目覚ましを8時半にかけていたのだが、それが鳴り出すよりも早く、自然と目覚めてしまう。時差ぼけのせいだろうか。窓を開け放つと、外は絵に描いたいたようないい天気である。とりあえず顔でも洗うか、と歯ブラシを手に洗面所に赴く。歯磨き粉は拝借するつもりで、洗面台の周辺を探してみたところ、これがなかなか見つからない。なにやら怪しげな形をしたビンやスプレーやチューブが沢山並んでいるのだが、いずれのラベルもフランス語で記されている為に、それがなんなのか見極められないのだ。しばらく悩んだ後に、「わからない」ということだけはわかったので、中からもっとも歯磨きペーストらしいデザインだと思われるチューブを選び、中身を歯ブラシの上にうねうねうねーと絞り出してみる。ペーストは透明で、鼻を近づけると爽やかなミント系の香りがしたので、
「やっぱこれか」
と安心しきってわっしわっしと歯を磨き始める。

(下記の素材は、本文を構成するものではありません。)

Lemma peek_tpdu_code_cr_cc code v src_ref b :
  peek_tpdu_code (Reader.make (cr_cc_bytes code v src_ref) b) = Ok code.
Proof.
  unfold peek_tpdu_code, cr_cc_bytes, Reader.make.
  assert (reads (let* _ := ReaderOps.skip 1 in ReaderOps.u8)
            ([byte_of (6 + len v)] ++ [byte_of (tpdu_value code)])
            (Writer.be_bytes 2 0 ++ Writer.be_bytes 2 src_ref ++ [byte_of 0] ++ v) (eq (tpdu_value code))) as Hr.
  { rstep. apply reads_u8. apply tpdu_value_range. }
  destruct (Hr [] b) as (a & Ha & <-). rewrite <- app_assoc in Ha. rewrite Ha. by destruct code.
Qed.

(** A TPKT is delimited by [peek_frame] exactly where it ends. *)
Lemma peek_frame_tpkt_bytes e rest :
  3 <= len e -> 4 + len e <= max_tpkt_size ->
  Framing.peek_frame (tpkt_bytes e ++ rest) =
    Ok (Some (Framing.mkFrame Framing.tpkt (4 + len e))).
Proof.
  unfold max_tpkt_size. intros H3 He. apply Framing.peek_frame_tpkt; lia.
Qed.

(** ** The cookie line *)

Lemma find_crlf_cons a b d :
  find_crlf (a :: b :: d) =
    if bool_decide (a = byte_of 13) && bool_decide (b = byte_of 10) then Some 0%nat
    else S <$> find_crlf (b :: d).
Proof. done. Qed.

Lemma find_crlf_app t k : find_crlf t = None -> find_crlf (t ++ crlf ++ k) = Some (length t).
Proof.
  induction t as [|a [|b t] IH]; intros H.
  - done.
  - cbn [app crlf length]. rewrite find_crlf_cons.
    by rewrite (bool_decide_false (byte_of 13 = byte_of 10)), andb_false_r by done.
  - rewrite find_crlf_cons in H. cbn [app]. rewrite find_crlf_cons.
    destruct (bool_decide (a = _) && _); [done|]. cbn [app] in IH.
    apply fmap_None in H. by rewrite (IH H).
Qed.

(** A token that is read back as itself. *)
Definition token_ok (t : list byte) : bool :=
  bool_decide (find_crlf t = None) && negb (starts_with t cookie_prefix) &&
  negb (match t with b :: _ => u8_of b =? type_rdp_neg_req | [] => true end).

Lemma find_crlf_cookie c : find_crlf c = None -> find_crlf (cookie_prefix ++ c) = None.
Proof. intros H. destruct c as [|b c]; [done|]. cbn. cbn in H. by rewrite H. Qed.

Lemma starts_with_app p t : starts_with (p ++ t) p = true.
Proof.
  unfold starts_with. rewrite take_app_length, bool_decide_true by done.
  rewrite andb_true_r. apply Z.leb_le. len_lia.
Qed.

Lemma reads_token t k :
  t <> [] -> find_crlf t = None ->
  match t with b :: _ => u8_of b <> type_rdp_neg_req | [] => True end ->
  reads read_token (t ++ crlf) k
    (eq (if starts_with t cookie_prefix then (drop (length cookie_prefix) t, []) else ([], t))).
Proof.
  intros Hne Ht Hb. destruct t as [|b t]; [done|]. apply reads_ask. intros s ba. unfold id.
  rewrite empty_mk, bool_decide_false by done. cbn [negb andb app].
  unfold ReaderOps.peek_u8. cbn [Reader.rest]. rewrite (proj2 (Z.eqb_neq _ _) Hb). cbn [negb].
  rewrite <- (app_assoc t crlf k).
  change (b :: t ++ crlf ++ k) with ((b :: t) ++ crlf ++ k). rewrite find_crlf_app by done.
  rewrite take_app_length. rewrite app_comm_cons.
  eapply reads_bind_nil; [apply reads_skip; unfold crlf, len; rewrite length_app; cbn; lia|].
  intros _ _. by apply reads_ret.
Qed.

(** ** The Connection Request read back *)

(** The requests the wire format can carry: one of cookie and routing token, a
    correlation id only together with its flag, everything in one TPDU. *)
Definition request_ok (q : ConnectionRequest) : bool :=
  bool_decide (find_crlf (cookie q) = None) &&
  (bool_decide (cookie q = []) || bool_decide (routing_token q = [])) &&
  (bool_decide (routing_token q = []) || token_ok (routing_token q)) &&
  match negotiation q with
  | None => bool_decide (correlation_id q = None)
  | Some n =>
      (0 <=? flags n) && (flags n <? 256) &&
      (0 <=? requested_protocols n) && (requested_protocols n <? 4294967296) &&
      Bool.eqb (has_bits (flags n) correlation_info_present) (bool_decide (is_Some (correlation_id q))) &&
      match correlation_id q with Some i => len i =? 16 | None => true end
  end &&
  (len (cookie q) + len (routing_token q) <=? 180).

Definition token_bytes (q : ConnectionRequest) : list byte :=
  if negb (len (cookie q) =? 0) then cookie_prefix ++ cookie q ++ crlf
  else if negb (len (routing_token q) =? 0) then routing_token q ++ crlf else [].

Definition correlation_bytes (i : list byte) : list byte :=
  [byte_of 6] ++ [byte_of 0] ++ Writer.le_bytes 2 36 ++ i ++ replicate 16 Corelib.Init.Byte.x00.

Definition neg_req_bytes (n : Negotiation) (i : option (list byte)) : list byte :=
  [byte_of 1] ++ [byte_of (flags n)] ++ Writer.le_bytes 2 8 ++ Writer.le_bytes 4 (requested_protocols n) ++
  match i with Some i => correlation_bytes i | None => [] end.

Lemma writes_request_variable q :
  request_ok q = true ->
  writes (encode_request_variable q)
         (token_bytes q ++ match negotiation q with Some n => neg_req_bytes n (correlation_id q) | None => [] end).
Proof.
  intros H. unfold encode_request_variable. apply writes_seq.
  - unfold token_bytes. destruct (negb (len (cookie q) =? 0)); [|destruct (negb (_ =? 0))]; repeat wstep.
  - destruct (negotiation q) as [n|] eqn:En; [|apply writes_ret].
    assert (Z.lor (flags n) (if bool_decide (is_Some (correlation_id q)) then correlation_info_present else 0)
            = flags n /\ 0 <= flags n < 256) as [-> Hf].
    { unfold request_ok in H. rewrite En in H. bools. split; [|lia].
      destruct (bool_decide (is_Some _)); [|apply Z.lor_0_r]. by apply (has_bits_lor 3). }
    unfold wrap. rewrite Z.mod_small by done.
    unfold neg_req_bytes. repeat wstep. unfold correlation_bytes. destruct (correlation_id q); repeat wstep.
Qed.

Lemma reads_correlation i : len i = 16 -> reads read_correlation (correlation_bytes i) [] (eq i).
Proof.
  intros Hi. apply reads_ask. intros s b. unfold correlation_bytes. do 3 rstep.
  cbn [Z.eqb Pos.eqb negb orb type_rdp_correlation_info correlation_info_length].
  do 2 rstep. by apply reads_ret.
Qed.

Lemma reads_neg_req n i :
  0 <= flags n < 256 -> 0 <= requested_protocols n < 4294967296 ->
  has_bits (flags n) correlation_info_present = bool_decide (is_Some i) ->
  match i with Some i => len i = 16 | None => True end ->
  reads read_neg_req (neg_req_bytes n i) [] (eq (n, i)).
Proof.
  intros Hf Hp Hb Hi. destruct n as [fl req]. cbn in Hf, Hp, Hb. apply reads_ask. intros s b.
  unfold neg_req_bytes. cbn [flags requested_protocols]. rstep. cbn [Z.eqb Pos.eqb negb type_rdp_neg_req].
  do 2 rstep. cbn [Z.eqb Pos.eqb negb neg_structure_length]. rstep. rewrite Hb. destruct i as [i|]; cbn.
  - eapply reads_bind_nil; [by apply reads_correlation|]. intros ? <-. by apply reads_ret.
  - by apply reads_ret.
Qed.

Lemma reads_request_token q k :
  request_ok q = true ->
  match k with b :: _ => u8_of b = type_rdp_neg_req | [] => True end ->
  reads read_token (token_bytes q) k (eq (cookie q, routing_token q)).
Proof.
  intros Hq Hk. unfold request_ok in Hq. rewrite !andb_true_iff, !orb_true_iff, !bool_decide_eq_true in Hq.
  destruct Hq as [[[[Hcr Hone] Htok] _] _]. unfold token_bytes.
  destruct (Z.eqb_spec (len (cookie q)) 0) as [Ec|Ec]; cbn [negb].
  - apply len_0 in Ec. rewrite Ec. destruct (Z.eqb_spec (len (routing_token q)) 0) as [Er|Er]; cbn [negb].
    + apply len_0 in Er. rewrite Er. apply reads_ask. intros s b. unfold id. rewrite empty_mk.
      unfold ReaderOps.peek_u8. cbn [app Reader.rest]. destruct k as [|x k]; [by apply reads_ret|].
      rewrite Hk. cbn. by apply reads_ret.
    + destruct (routing_token q) as [|b t] eqn:Et; [done|]. destruct Htok as [Htok|Htok]; [done|].
      unfold token_ok in Htok. apply andb_prop in Htok as [[Hf Hs]%andb_prop Hb]. bools.
      eapply reads_weaken; [by apply reads_token|]. intros ? <-. by rewrite Hs.
  - assert (cookie q <> []) as Hne by (intros E; by rewrite E in Ec).
    destruct Hone as [Hc|Hr]; [done|]; rewrite Hr. rewrite app_assoc.
    eapply reads_weaken.
    + apply reads_token; [by destruct (cookie q)|by apply find_crlf_cookie|done].
    + intros ? <-. by rewrite starts_with_app, drop_app_length.
Qed.

Lemma reads_request q v :
  request_ok q = true ->
  v = token_bytes q ++ match negotiation q with Some n => neg_req_bytes n (correlation_id q) | None => [] end ->
  6 + len v <= 0xFE ->
  reads decode_connection_request (cr_cc_bytes connection_request v 0) [] (eq q).
Proof.
  intros Hq -> Hl. eapply reads_bind_nil; [by apply reads_cr_cc|]. intros ? [b ->].
  apply reads_within. eapply reads_bind; [apply reads_request_token; [done|]|].
  { rewrite app_nil_r. destruct (negotiation q); cbn; [by rewrite u8_of_byte_of_small by lia|done]. }
  intros ? <-. apply reads_ask. intros s b'. rewrite app_nil_r, empty_mk. unfold request_ok in Hq. bools.
  destruct q as [c t [n|] i]; cbn [negotiation correlation_id cookie routing_token] in *.
  - rewrite bool_decide_false by done. bools. apply reads_bind_nil with (P := eq (Some n, i)).
    + eapply reads_bind_nil; [apply reads_neg_req; [lia|lia|done|by destruct i; bools]|].
      intros ? <-. by apply reads_ret.
    + intros ? <-. rstep. by apply reads_ret.
  - rewrite bool_decide_true by done. bools. subst i.
    apply reads_bind_nil with (P := eq (None, None)); [by apply reads_ret|]. intros ? <-.
    rstep. by apply reads_ret.
Qed.

Lemma len_request_variable q :
  request_ok q = true ->
  6 + len (token_bytes q ++ match negotiation q with Some n => neg_req_bytes n (correlation_id q) | None => [] end)
    <= 0xFE.
Proof.
  intros Hq. unfold request_ok in Hq.
  apply andb_prop in Hq as [[_ Hneg]%andb_prop Hlen]. bools.
  assert (len (token_bytes q) <= 199) as Ht.
  { change (len cookie_prefix) with 17. unfold token_bytes.
    destruct (negb (len (cookie q) =? 0)); [|destruct (negb (_ =? 0))]; unfold crlf;
      rewrite ?len_app; try change (len cookie_prefix) with 17; len_lia. }
  assert (len (match negotiation q with Some n => neg_req_bytes n (correlation_id q) | None => [] end) <= 44) as Hn.
  { destruct (negotiation q) as [n|]; [|by cbn]. unfold neg_req_bytes, correlation_bytes.
    destruct (correlation_id q); bools; len_lia. }
  rewrite len_app. lia.
Qed.

(** What a peer does with the bytes of a whole TPKT: delimit the frame in the
    stream, open the TPKT and look at the TPDU code. *)
Definition received (e : list byte) (c : TpduCode) (tpdu : Reader.t) : Prop :=
  (forall rest, Framing.peek_frame (e ++ rest) = Ok (Some (Framing.mkFrame Framing.tpkt (len e)))) /\
  read_tpkt (Reader.make e 0) = Ok (tpdu, Reader.mk e [] 0) /\
  peek_tpdu_code tpdu = Ok c.

Lemma received_cr_cc c v src :
  6 + len v <= 0xFE ->
  exists b, received (tpkt_bytes (cr_cc_bytes c v src)) c (Reader.make (cr_cc_bytes c v src) b).
Proof.
  intros Hl.
  assert (7 <= len (cr_cc_bytes c v src) <= 255) as Hc by (unfold cr_cc_bytes; len_lia).
  destruct (reads_tpkt (cr_cc_bytes c v src) [] ltac:(lia) ltac:(unfold max_tpkt_size; lia) [] 0)
    as (r & Hr & b & ->).
  exists b. split_and!.
  - intros rest. rewrite peek_frame_tpkt_bytes by (unfold max_tpkt_size; lia). by rewrite len_tpkt_bytes.
  - by rewrite app_nil_r in Hr.
  - apply peek_tpdu_code_cr_cc.
Qed.

Definition confirm_ok (c : ConnectionConfirm) : bool :=
  match result c with
  | monostate => true
  | NegotiationResponse fl p => (0 <=? fl) && (fl <? 256) && (0 <=? p) && (p <? 4294967296)
  | NegotiationFailure c => (0 <=? c) && (c <? 4294967296)
  end.

Definition confirm_variable (c : ConnectionConfirm) : list byte :=
  match result c with
  | monostate => []
  | NegotiationResponse fl p => [byte_of 2] ++ [byte_of fl] ++ Writer.le_bytes 2 8 ++ Writer.le_bytes 4 p
  | NegotiationFailure c => [byte_of 3] ++ [byte_of 0] ++ Writer.le_bytes 2 8 ++ Writer.le_bytes 4 c
  end.

Lemma reads_confirm c :
  confirm_ok c = true ->
  reads decode_connection_confirm (cr_cc_bytes connection_confirm (confirm_variable c) server_src_ref) [] (eq c).
Proof.
  intros Hc. eapply reads_bind_nil; [apply reads_cr_cc|].
  { unfold confirm_variable. destruct (result c); len_lia. }
  intros ? [b ->]. apply reads_within. apply reads_ask. intros s b'. rewrite app_nil_r, empty_mk.
  destruct c as [[|fl p|p]]; unfold confirm_ok, confirm_variable in *; cbn [result] in *; bools.
  - by apply reads_ret.
  - rewrite bool_decide_false by done. do 4 rstep. cbn [Z.eqb Pos.eqb negb neg_structure_length].
    rstep. cbn [Z.eqb Pos.eqb type_rdp_neg_rsp].
    apply reads_bind_nil with (P := eq (mkConfirm (NegotiationResponse fl p))); [by apply reads_ret|].
    intros ? <-. rstep. by apply reads_ret.
  - rewrite bool_decide_false by done. do 4 rstep. cbn [Z.eqb Pos.eqb negb neg_structure_length].
    rstep. cbn [Z.eqb Pos.eqb type_rdp_neg_rsp type_rdp_neg_failure].
    apply reads_bind_nil with (P := eq (mkConfirm (NegotiationFailure p))); [by apply reads_ret|].
    intros ? <-. rstep. by apply reads_ret.
Qed.

Lemma writes_confirm c :
  writes (encode_connection_confirm c)
         (tpkt_bytes (cr_cc_bytes connection_confirm (confirm_variable c) server_src_ref)).
Proof.
  set (m := match result c with
            | NegotiationResponse fl selected =>
                Writer.u8 type_rdp_neg_rsp ;;; Writer.u8 fl ;;;
                Writer.u16le neg_structure_length ;;; Writer.u32le selected
            | NegotiationFailure code =>
                Writer.u8 type_rdp_neg_failure ;;; Writer.u8 0 ;;;
                Writer.u16le neg_structure_length ;;; Writer.u32le code
            | monostate => eret tt
            end).
  assert (len (confirm_variable c) = if match result c with monostate => false | _ => true end
                                     then neg_structure_length else 0) as Hl.
  { unfold confirm_variable. destruct (result c); unfold neg_structure_length; len_lia. }
  eapply (writes_tpkt _ (write_cr_cc_header connection_confirm (len (confirm_variable c)) server_src_ref ;;; m)).
  - intros start w. rewrite Hl. unfold ebind. by destruct (write_cr_cc_header _ _ _ _) as [[[] ?]|].
  - apply writes_cr_cc; [rewrite Hl; by destruct (result c)|].
    unfold m, confirm_variable. destruct (result c); repeat wstep.
  - unfold cr_cc_bytes, max_tpkt_size. autorewrite with len. rewrite Hl.
    unfold neg_structure_length. destruct (result c); lia.
Qed.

ところが約5秒後、口の中になんちゅうかこう宇宙的な味わいが広がり始めた。今までに味わったことのない実に不条理な味。しかもやけにべたべたしていて、納豆で歯を磨いているような感じである。すぐに吐き出して口をゆすいだが、歯の裏側や舌の根のべたべた感は消えなかった。改めてチューブの裏面の説明書に目を凝らすのと同時に、僕はげげげとのけぞってしまった。そこには、
「こんなふうに髪をかきあげながら付けるざんす、シルブプレー」
とでも言いたげな仕草をしたショートヘアの女性の線画が描かれていたのである。どうやら僕は髪の毛をがっちがっちに固めるジェルで歯を磨いてしまったらしい。フランス滞在第一日目の朝からいきなりガチョーンである。
「ううう、なんだか口の中に毛が生えてきそうな気分・・・」
などと呟きながらもう一度ベッドに戻ってふて寝を決め込んでいると、そこへ朝食を済ませた久山が現れ、
「ええ天気やでー原田。表へ出てキャッチボールでもせんか」
と誘いかけてきた。実はこの時、僕と久山は申し合わせてグローブとボールを持参の上、フランスを訪れたのであった。サッカーのワールドカップの旅になぜ野球の道具を?と不審に思われるかもしれないが、当時僕は「西早稲田キャッチボール連盟」という大変立派な組織(会員数3名)の副理事を務めるほどのキャッチボールマニアであった。しかし近年は連盟の活動が開店休業状態にあったので、ここらで景気づけの意味も込めて海外活動してみっか、という心積もりであった。初日からいきなり活動するとは思わなかったが、僕は久山の誘いに応じてグローブとボールを手に表へ出た。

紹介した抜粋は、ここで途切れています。